(** What happens, and what comes of it: answers to callers, events with the node
    whose application hears them. *)
Inductive Act :=
| SetProvider (state : bool) (callback : Callback)
| Remove (peer : PeerId)
| Clear
| Join (peer : PeerId) (client : Client)
| Leave (peer : PeerId)
| Ask (peer : PeerId) (state : bool) (callback : Callback)
| Query (peer : PeerId).
Record Heard := { replies : list (Sent Answer); events : list (PeerId * OutEvent) }.
Definition silence : Heard := {| replies := []; events := [] |}.

Definition event_of (who : PeerId) (p : Poll (ToSwarm OutEvent Advertise.FromBehaviour)) : list (PeerId * OutEvent) :=
  match p with Ready (GenerateEvent e) => [(who, e)] | _ => [] end.

(** A request to the provider's own behaviour. *)
Definition request (ev : Advertise.InEvent) (n : Hub) : Hub * Heard :=
  let '(p, b, sent) := Advertise.poll (Advertise.push_event ev (provider n)) in
  (with_provider b n, {| replies := sent; events := event_of (id n) p |}).

(** A request of a client that crosses. *)
Definition ask (p : PeerId) (c : Client) (state : bool) (cb : Callback) (n : Hub) : outcome (Hub * Heard) :=
  ' (s, h, b, hb, sent) ← cross timer fuel elapsed p (id n)
      (Advertise.push_event (Advertise.SetRemoteAdvertisement (id n) state cb) (c_behav c)) (c_handler c)
      (provider n) (p_handler c);
  let c := {| c_behav := s; c_handler := h; p_handler := hb |} in
  Return ({| id := id n; provider := b; clients := <[p := c]> (clients n) |}, {| replies := sent; events := [] |}).

(** The query crosses, the answer comes back, the client hears of it. *)
Definition query_provider (p : PeerId) (c : Client) (n : Hub) : outcome (Hub * Heard) :=
  ' (s, h, b, hb, sent) ← cross timer fuel elapsed p (id n)
      (Advertise.push_event (Advertise.QueryAdvertisedPeer (id n)) (c_behav c)) (c_handler c)
      (provider n) (p_handler c);
  ' (b, hb, s, h, sent') ← cross timer fuel elapsed (id n) p b hb s h;
  let '(r, s, sent'') := Advertise.poll s in
  let c := {| c_behav := s; c_handler := h; p_handler := hb |} in
  Return ({| id := id n; provider := b; clients := <[p := c]> (clients n) |},
          {| replies := sent ++ sent' ++ sent''; events := event_of p r |}).

Definition act (x : Act) (n : Hub) : outcome (Hub * Heard) :=
  match x with
  | SetProvider state cb => Return (request (Advertise.SetProviderState state cb) n)
  | Remove peer => Return (request (Advertise.RemoveAdvertised peer) n)
  | Clear => Return (request Advertise.ClearAdvertised n)
  | Join peer c =>
      match clients n !! peer with
      | Some _ => Return (n, silence)
      | None => Return ({| id := id n; provider := provider n; clients := <[peer := c]> (clients n) |}, silence)
      end
  | Leave peer =>
      match clients n !! peer with
      | Some _ =>
          let closed := {| cc_peer_id := peer; cc_remaining_established := 0 |} in
          let b := Advertise.on_swarm_event (FromSwarmConnectionClosed closed) (provider n) in
          Return ({| id := id n; provider := b; clients := delete peer (clients n) |}, silence)
      | None => Return (n, silence)
      end
  | Ask peer state cb =>
      match clients n !! peer with Some c => ask peer c state cb n | None => Return (n, silence) end
  | Query peer =>
      match clients n !! peer with Some c => query_provider peer c n | None => Return (n, silence) end
  end.

Fixpoint session (acts : list Act) (n : Hub) : outcome (Hub * list Heard) :=
  match acts with
  | [] => Return (n, [])
  | x :: acts =>
      ' (n, h) ← act x n;
      ' (n, hs) ← session acts n;
      Return (n, h :: hs)
  end.

(** ** The abstract session *)
Record Registry := { providing : bool; ads : gset PeerId; here : gset PeerId }.
Definition set_ads (s : gset PeerId) (r : Registry) : Registry :=
  {| providing := providing r; ads := s; here := here r |}.
Definition told (r : Registry) : option (list PeerId) :=
  if providing r then Some (hs_iter (ads r)) else None.
Definition asked (capacity : N) (p : PeerId) (state : bool) (r : Registry) : gset PeerId :=
  if state then (if (N.of_nat (size (ads r)) <=? capacity)%N then {[p]} ∪ ads r else ads r) else ads r ∖ {[p]}.

Definition spec_act (me : PeerId) (capacity : N) (x : Act) (r : Registry) : Registry * Heard :=
  match x with
  | SetProvider state cb =>
      ({| providing := state; ads := ads r; here := here r |},
       {| replies := [Answered cb (Advertise.AnsState state)]; events := [(me, Advertise.ProviderState state)] |})
  | Remove p =>
      (set_ads (ads r ∖ {[p]}) r,
       {| replies := []; events := [(me, Advertise.AdvertisedPeerChanged p (bool_decide (p ∈ ads r)))] |})
  | Clear => (set_ads ∅ r, silence)
  | Join p _ => ({| providing := providing r; ads := ads r; here := {[p]} ∪ here r |}, silence)
  | Leave p => ({| providing := providing r; ads := ads r ∖ {[p]}; here := here r ∖ {[p]} |}, silence)
  | Ask p state cb =>
      if decide (p ∈ here r)
      then (set_ads (asked capacity p state r) r, {| replies := [Answered cb Advertise.AnsUnit]; events := [] |})
      else (r, silence)
  | Query p =>
      if decide (p ∈ here r)
      then (r, {| replies := []; events := [(p, Advertise.QueryAnswered me (told r))] |})
      else (r, silence)
  end.
Fixpoint spec_session (me : PeerId) (capacity : N) (acts : list Act) (r : Registry) : Registry * list Heard :=
  match acts with
  | [] => (r, [])
  | x :: acts =>
      let '(r, h) := spec_act me capacity x r in
      let '(r, hs) := spec_session me capacity acts r in (r, h :: hs)
  end.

++++++++

Task description:
Reproduce word for word the material above, starting with the line that has "match clients n !! peer with Some c => ask" and stopping after the line that has "p state cb =>".

Task solution:
      match clients n !! peer with Some c => ask peer c state cb n | None => Return (n, silence) end
  | Query peer =>
      match clients n !! peer with Some c => query_provider peer c n | None => Return (n, silence) end
  end.

Fixpoint session (acts : list Act) (n : Hub) : outcome (Hub * list Heard) :=
  match acts with
  | [] => Return (n, [])
  | x :: acts =>
      ' (n, h) ← act x n;
      ' (n, hs) ← session acts n;
      Return (n, h :: hs)
  end.

(** ** The abstract session *)
Record Registry := { providing : bool; ads : gset PeerId; here : gset PeerId }.
Definition set_ads (s : gset PeerId) (r : Registry) : Registry :=
  {| providing := providing r; ads := s; here := here r |}.
Definition told (r : Registry) : option (list PeerId) :=
  if providing r then Some (hs_iter (ads r)) else None.
Definition asked (capacity : N) (p : PeerId) (state : bool) (r : Registry) : gset PeerId :=
  if state then (if (N.of_nat (size (ads r)) <=? capacity)%N then {[p]} ∪ ads r else ads r) else ads r ∖ {[p]}.

Definition spec_act (me : PeerId) (capacity : N) (x : Act) (r : Registry) : Registry * Heard :=
  match x with
  | SetProvider state cb =>
      ({| providing := state; ads := ads r; here := here r |},
       {| replies := [Answered cb (Advertise.AnsState state)]; events := [(me, Advertise.ProviderState state)] |})
  | Remove p =>
      (set_ads (ads r ∖ {[p]}) r,
       {| replies := []; events := [(me, Advertise.AdvertisedPeerChanged p (bool_decide (p ∈ ads r)))] |})
  | Clear => (set_ads ∅ r, silence)
  | Join p _ => ({| providing := providing r; ads := ads r; here := {[p]} ∪ here r |}, silence)
  | Leave p => ({| providing := providing r; ads := ads r ∖ {[p]}; here := here r ∖ {[p]} |}, silence)
  | Ask p state cb =>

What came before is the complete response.